To explain the origin of life, we need to explain the origin of heredity in terms of chemistry.

Morowitz et al. (2000) wrote:

A small number of selection rules generates a very constrained subset, suggesting that this is the type of reaction model that will prove useful in the study of biogenesis. The model indicates that the metabolism shown in the universal chart of pathways may be central to the origin of life, is emergent from organic chemistry, and may be unique.

2.1 The contributions of Niels Bohr

Niels Bohr (1885–1962) proposed that life is consistent with but undecidable or unknowable by human reasoning from physics and chemistry. Bohr (1933) made this point in his famous “Light and Life” lecture:

The recognition of the essential importance of fundamentally atomistic features in the function of living organisms is by no means sufficient, however, for a comprehensive explanation of biological phenomena, before we can reach an understanding of life on the basis of physical experience. Thus, we should doubtless kill an animal if we tried to carry the investigation of its organs so far that we could describe the role played by single atoms in vital functions. In every experiment on living organisms, there must remain an uncertainty as regards the physical conditions to which they are subjected, and the idea suggests itself that the minimal freedom we must allow the organism in this respect is just large enough to permit it, so to say, to hide its ultimate secrets from us.

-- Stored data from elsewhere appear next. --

(* ===== verification/Server.v ===== *)
(** * The nsh server: nsh/src/server.rs

    [Server] is a [Handler] of the reactor whose listeners are [NetAccept]s and
    whose transports are [NetResource]s. Its session type is a parameter; nsh
    uses Noise XK sessions. *)

From S2P Require Import Prelude StdLib Timeouts Resource Channel Waker Reactor ReactorSpec Net NetResource.

(** [trait Delegate]: [A] is the type of actions, [K] that of peer keys. *)
Class Delegate (D A K Sk : Type) := {
  new_client : Z → K → D → outcome (list A * D);
  input : Z → list byte → Sk → D → outcome (list A * D);
}.
#[global] Hint Mode Delegate ! - - - : typeclass_instances.

Section server.
Context {S : Type} `{NS : NetSession S} {L C Ctx : Type} `{NL : NetListener L C} `{NC : NetConnection C}.
Context (session_accept : C → Ctx → outcome (io_result S)) (debug : bool).
Context `{!EqDecision (SocketAddr (L := L)), !Countable (SocketAddr (L := L))}.

Abbreviation Accept := (NetAccept (L := L) (Context_ := Ctx)).
Abbreviation Transport_ := (NetResource S).
Abbreviation Act := (Action Accept (SocketAddr (L := L)) Transport_ Z).
Abbreviation Err_ := (Error Accept (SocketAddr (L := L)) Transport_ Z).

Context {D Sk : Type} `{DG : !Delegate D Act (SessionId (S := S)) Sk}.

Record Server := {
  outbox : gmap Z (list (list byte));
  action_queue : list Act;
  delegate : D;
  ecdh : Sk;
}.

Definition set_outbox (x : gmap Z (list (list byte))) (h : Server) : Server :=
  {| outbox := x; action_queue := action_queue h; delegate := delegate h; ecdh := ecdh h |}.
Definition set_actions (x : list Act) (h : Server) : Server :=
  {| outbox := outbox h; action_queue := x; delegate := delegate h; ecdh := ecdh h |}.
Definition set_delegate (x : D) (h : Server) : Server :=
  {| outbox := outbox h; action_queue := action_queue h; delegate := x; ecdh := ecdh h |}.

(** [self.action_queue.push_back(..)], [self.action_queue.extend(..)] *)
Definition extend (l : list Act) (h : Server) : Server := set_actions (action_queue h ++ l) h.
Definition push_back (a : Act) (h : Server) : Server := extend [a] h.

(** [Server::with]; [bound] is what binding the listening socket returns, and
    [ctx] the key and the authenticator. *)
Definition with_ (sk : Sk) (ctx : Ctx) (bound : io_result L) (d : D) : io_result Server :=
  listener ← accept_bind bound ctx;
  Ok {| outbox := ∅; action_queue := [RegisterListener listener]; delegate := d; ecdh := sk |}.

Definition listener_event (ev : ListenerEvent S) (h : Server) : outcome Server :=
  match ev with
  | Accepted session =>
      created ← NetResource.new session;
      match created with
      | Ok transport => Ret (push_back (RegisterTransport transport) h)
      | Err _ => Ret h
      end
  | Failure _ => Ret h
  end.

Definition transport_event (id : Z) (ev : SessionEvent (SessionId (S := S))) (h : Server) :
    outcome Server :=
  match ev with
  | Established key =>
      let queue := default [] (outbox h !! id) in
      let h := set_outbox (delete id (outbox h)) h in
      '(actions, d) ← new_client id key (delegate h);
      let h := extend actions (set_delegate d h) in
      Ret (extend (map (Send id) queue) h)
  | Data data =>
      '(actions, d) ← input id data (ecdh h) (delegate h);
      Ret (extend actions (set_delegate d h))
  | Terminated _ => Ret (push_back (UnregisterTransport id) h)
  end.

Definition server_error (err : Err_) (h : Server) : outcome Server :=
  match err with
  | TransportDisconnect _ _ _ => Ret h
  | WriteLogicError id msg =>
      Ret (set_outbox (<[id := default [] (outbox h !! id) ++ [msg]]> (outbox h)) h)
  | ListenerUnknown _ | TransportUnknown _ | PollError _ => Ret h
  | ListenerDisconnect id _ _ | ListenerPollError id _ =>
      Ret (push_back (UnregisterListener id) h)
  | WriteFailure id _ | TransportPollError id _ =>
      Ret (push_back (UnregisterTransport id) h)
  end.

(** [Iterator::next]: [pop_front] *)
Definition next (h : Server) : outcome (option Act * Server) :=
  match action_queue h with
  | [] => Ret (None, h)
  | a :: q => Ret (Some a, set_actions q h)
  end.

#[export] Instance server_handler : Handler Server := {|
  Listener := Accept;
  ListenerId := SocketAddr (L := L);
  Reactor.ListenerEvent := NetResource.ListenerEvent S;
  Transport := Transport_;
  TransportId := Z;
  TransportEvent := SessionEvent (SessionId (S := S));
  Reactor.Command := unit;
  listener_resource := net_accept session_accept;
  transport_resource := net_resource debug;
  tick _ h := Ret h;
  handle_wakeup h := Ret h;
  handle_listener_event _ ev _ := listener_event ev;
  handle_transport_event id ev _ := transport_event id ev;
  handle_command _ h := Ret h;
  handle_error := server_error;
  handover_listener _ _ := Panic "Disconnected listener socket";
  handover_transport _ h := Ret h;
  next_action := next;
|}.
End server.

   It may seem strange that the numerous biological compounds in all living things, from ameoba to man, are constructed from the same twenty (or twenty-two) amino acids. The twenty-six letters of the English alphabet are enough to form all the plays of Shakespeare. The eighty-eight keys of the piano are enough for the piano concertos of Beethoven. The segregated, linear, and digital character of the genetic message is an elementary fact. Therefore, it answers the question: “What is Life” (Yockey, 1977b, 1992, 2000, 2002). There is an abyss between living organisms and inanimate matter. As Ernst Mayr (1982) put it:

One of the properties of the genetic program is that it can supervise its own precise replication and that of other living systems such a organelles, cells and whole organisms. There is nothing exactly equivalent in inorganic nature.

   The belief of mechanist-reductionists that the chemical processes in living matter do not differ in principle from those in dead matter is incorrect. There is no trace of messages determining the results of chemical reactions in inanimate matter. If genetical processes were just complicated biochemistry, the laws of mass action and thermodynamics would govern the placement of amino acids in the protein sequences.

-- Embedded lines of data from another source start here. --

(* ===== verification/Shell.v ===== *)
(** * The shell environment of nsh: nsh/src/shell.rs

    Applying a log level to the process, and the data directory with its
    patterns. Parsing and printing levels is in Command.v. *)

From Stdlib Require Import Strings.String Ascii.
From S2P Require Import Prelude StdLib Resource Command Nsh.

#[local] Open Scope string_scope.

(** ** [str::replace] *)

(** The start of a character in UTF-8. *)
Definition char_start (c : ascii) : bool :=
  negb (N.leb 128 (N_of_ascii c) && N.leb (N_of_ascii c) 191).

(** Matches are found from the left and do not overlap; [skip] bytes of a match
    are still to be dropped. An empty pattern matches before every character
    and at the end. *)
Fixpoint replace_from (from to : string) (skip : nat) (s : string) : string :=
  match s with
  | EmptyString => if decide (from = "") then to else ""
  | String c rest =>
      match skip with
      | S skip => replace_from from to skip rest
      | O =>
          if decide (from = "") then
            (if char_start c then to else "") +:+ String c (replace_from from to 0 rest)
          else if String.prefix from s then
            to +:+ replace_from from to (String.length from - 1) rest
          else String c (replace_from from to 0 rest)
      end
  end.

Definition replace (s from to : string) : string := replace_from from to 0 s.

(** [for (from, to) in pat { s = s.replace(from, to) }] *)
Definition replace_all (pat : list (string * string)) (s : string) : string :=
  fold_left (λ s '(from, to), replace s from to) pat s.

(** ** The process *)

(** [env::var("RUST_LOG")] *)
Inductive Var := NotPresent | NotUnicode | Value (s : string).
Definition var_is_err (v : Var) : bool := match v with Value _ => false | _ => true end.

(** The logger's maximal level, its variable, and whether it was initialised. *)
Record Process := { max_level : option LogLevel.t; rust_log : Var; initialised : bool }.

Definition set_max_level (l : LogLevel.t) (p : Process) : Process :=
  {| max_level := Some l; rust_log := rust_log p; initialised := initialised p |}.
Definition set_var (s : string) (p : Process) : Process :=
  {| max_level := max_level p; rust_log := Value s; initialised := initialised p |}.

(** [env_logger::init] panics when a logger was set before. *)
Definition logger_init (p : Process) : outcome Process :=
  if initialised p
  then Panic "env_logger::init should not be called after logger initialized"
  else Ret {| max_level := max_level p; rust_log := rust_log p; initialised := true |}.

(** [LogLevel::apply] *)
Definition apply (self : LogLevel.t) (p : Process) : outcome Process :=
  let p := set_max_level LogLevel.Trace p in
  let p := if var_is_err (rust_log p) then set_var (LogLevel.display self) p else p in
  logger_init p.

(** ** The data directory *)

Section shell.
Context `{HS : Host}.

(** The new path of the data directory, the process and the file system. *)
Definition shell_setup (verbosity : Z) (data_dir : string) (pat : list (string * string))
    (p : Process) (os : Os) : outcome (string * Process * Os) :=
  p ← apply (LogLevel.from_verbosity_flag_count verbosity) p;
  let data_dir := tilde (replace_all pat data_dir) in
  '(r, os) ← create_dir_all data_dir os;
  match r with
  | Ok _ => Ret (data_dir, p, os)
  | Err _ => Panic ("Unable to access data directory '" +:+ data_dir +:+ "'")
  end.

Definition shell_expand_dir (path data_dir : string) (pat : list (string * string)) : string :=
  replace_all pat (tilde (replace path "{data_dir}" data_dir)).
End shell.

(** ** Lemmas *)

Lemma prefix_app (a b : string) : String.prefix a (a +:+ b) = true.
Proof. induction a as [|c a IH]; simpl; [by destruct b|]. by destruct (ascii_dec c c). Qed.

Lemma prefix_inv a s : String.prefix a s = true → ∃ b, s = a +:+ b.
Proof.
  revert s. induction a as [|c a IH]; intros s Hp; [by exists s|].
  destruct s as [|d s]; [done|]. simpl in Hp. destruct (ascii_dec c d) as [->|]; [|done].
  destruct (IH s Hp) as [b ->]. by exists b.
Qed.

Lemma replace_skip from to a b :
  replace_from from to (String.length a) (a +:+ b) = replace_from from to 0 b.
Proof. by induction a. Qed.

(** A match at the front is replaced, and the search goes on behind it. *)
Lemma replace_match from to rest :
  from ≠ "" → replace (from +:+ rest) from to = to +:+ replace rest from to.
Proof.
  intros Hf. unfold replace. destruct from as [|c from]; [done|].
  change (String c from +:+ rest) with (String c (from +:+ rest)).
  cbn [replace_from]. rewrite decide_False by done.
  change (String c (from +:+ rest)) with (String c from +:+ rest). rewrite prefix_app.
  cbn [String.length]. rewrite Nat.sub_succ, Nat.sub_0_r. by rewrite replace_skip.
Qed.

(** Text in which the pattern does not occur stays. *)
Lemma replace_none from to s :
  from ≠ "" → (∀ a b, s ≠ a +:+ from +:+ b) → replace s from to = s.
Proof.
  intros Hf. unfold replace. induction s as [|c s IH]; intros Hn; cbn [replace_from].
  { by rewrite decide_False. }
  rewrite decide_False by done. destruct (String.prefix from (String c s)) eqn:E.
  - apply prefix_inv in E as [b E]. by apply (Hn "" b) in E.
  - f_equal. apply IH. intros a b ->. by apply (Hn (String c a) b).
Qed.

(** Applying a level: the logger reads the level from its variable, unless one
    was set. *)
Lemma apply_spec l p :
  initialised p = false →
  ∃ p', apply l p = Ret p' ∧ initialised p' = true ∧ max_level p' = Some LogLevel.Trace ∧
    rust_log p' = match rust_log p with Value s => Value s | _ => Value (LogLevel.display l) end.
Proof.
  intros Hi. unfold apply, logger_init.
  destruct p as [m v i]. simpl in *. subst i. destruct v; simpl; eauto 10.
Qed.

Example expand_dir :
  replace_all [("{id}", "alice")] (replace "{data_dir}/{id}/keys" "{data_dir}" "/var/nsh") =
    "/var/nsh/alice/keys".
Proof. by vm_compute. Qed.

Example replace_overlapping : replace "aaaa" "aaa" "b" = "ba".
Proof. by vm_compute. Qed.

Example replace_empty : replace "ab" "" "-" = "-a-b-".
Proof. by vm_compute. Qed.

2.2 Information as the central concept in molecular biology

Information, transcription, translation, code, redundancy, synonymous, messenger, editing, and proofreading are all appropriate terms in biology. They take their meaning from information theory (Shannon, 1948) and are not synonyms, metaphors, or analogies.

   The genome is sometimes called a “blueprint” by people who have never seen a blueprint. Blueprints, no longer used, were two-dimensional, a poor metaphor indeed, for the linear and digital sequence of nucleotides in the genome. The linear structure of DNA and mRNA is often referred to as a template. A template is two-dimensional, it is not subject to mutations, nor can it reproduce itself. This is a poor metaphor as anyone who has used a jigsaw will be aware. One must be careful not to make a play on words.

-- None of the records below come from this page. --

(** A send to an active transport; when it fails the server wants the
    transport to go. *)
Lemma one_send time rt id data t r t' :
  transports rt !! id = Some t → state t = TransportState.Active →
  net_write_or_buffer data t = Ret (r, t') →
  one (Send id data) time rt = Ret (Ok tt, set_service
    (match r with Ok _ => service rt | Err _ => push_back (UnregisterTransport id) (service rt) end)
    (set_transports (<[id := t']> (transports rt)) rt)).
Proof.
  intros Hid Hst Hw. unfold handle_one, handle_action, write_transport. unfold_prog.
  match goal with |- context [ok_or ?o _] => replace o with (Some t) by (symmetry; exact Hid) end.
  simpl. rewrite (write_atomic_ready t data) by (by apply bool_decide_true). unfold with_err. simpl.
  rewrite Hw. destruct r as [[]|e]; simpl; by destruct rt.
Qed.

(** Unregistering a transport, and one that is gone already. *)
Lemma one_unregister time rt id :
  wf_runtime rt →
  ∃ rt', one (UnregisterTransport id) time rt = Ret (Ok tt, rt') ∧ wf_runtime rt' ∧
    service rt' = service rt ∧ listeners rt' = listeners rt ∧
    transports rt' = delete id (transports rt).
Proof.
  intros Hwf.
  destruct (unregister_cases (HH := HS) id time rt Hwf) as (r & rt' & E & Hwf' & Hsv & Hls & Htr & Hr);
    [done|].
  unfold handle_one, attempt, mbind, prog_bind.
  match goal with |- context [?x] => lazymatch x with handle_action _ _ _ =>
    replace x with (Ret (r, rt')) by (symmetry; exact E) end end.
  destruct Hr as [->| ->]; [by exists rt'|].
  eexists. split; [reflexivity|]. simpl. split_and!; [by apply wf_set_service|done..].
Qed.

(** A service with nothing to do. *)
Lemma no_actions fuel time rt :
  action_queue (service rt) = [] → handle_actions (Datatypes.S fuel) time rt = Ret (Ok tt, rt).
Proof. intros Hq. simpl. unfold next. rewrite Hq. by destruct rt. Qed.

1.2.1 Information, knowledge, and meaning

The messages conveyed by sequences of symbols sent through a communication system generally have meaning (otherwise, why are we sending them?). It often is overlooked that the meaning of a sequence of letters, if any, is arbitrary. It is determined by the natural language and is not a property of the letters or their arrangement. For example, the English word “hell” means “bright” in German, “fern” means “far,” “gift” means “poison,” “bald” means “soon,” “Boot” means “boat,” and “singe” means “sing.” In French “pain” means “bread,” “ballot” means a “bundle,” “coin” means a “corner or a wedge,” “chair” means “flesh,” “cent” means “hundred,” “son” means “his,” “tire” means a “pull,” and “ton” means “your.” In French, the English word “main” means “hand,” “sale” means “dirty.” French-speaking visitors to English-speaking countries will be astonished at department stores having a “Sale” and especially if it is the “Main Sale.” This confusion of meaning goes as far as sentences. For example, “O singe fort” has no meaning in English, although each is an English word, yet in German it means “O sing on,” and in French it means “O strong monkey.”

Meaning according to Humpty Dumpty. When I use a word, Humpty Dumpty said in a rather scornful tone, it means just what I choose it to mean – neither more or less. “The question is,” said Alice, “whether you can make word mean so many different things” “The question is,” said Humpty Dumpty, “which is to be master – that’s all.”

Alice was too much puzzled to say anything, so after a minute Humpty Dumpty began again. “They’ve a temper, some of them – particularly verbs, they’re the proudest – adjectives you can do anything with, but not verbs – however, I can manage the whole of them! Impenetrability! That’s what I say!

Would you tell me, please said Alice “what that means”?

“Now you talk like a reasonable child,” said Humpty Dumpty, looking very much pleased. “I meant by impenetrability that we have had enough of that subject, and it would be just as well if you’d mention what you mean to do next, as I suppose you don’t mean to stop here all the rest of your life.”

“That’s a great deal to make one word mean,” said Alice in a thoughtful tone.

“When I make a word do a lot of work like that,” said Humpty Dumpty, “I always pay it extra.”

“Oh!” said Alice. She was too much puzzled to make any other remark.

From Through the Looking Glass, by Lewis Carroll (1832–98), aka Reverend Charles Lutwidge Dodgson.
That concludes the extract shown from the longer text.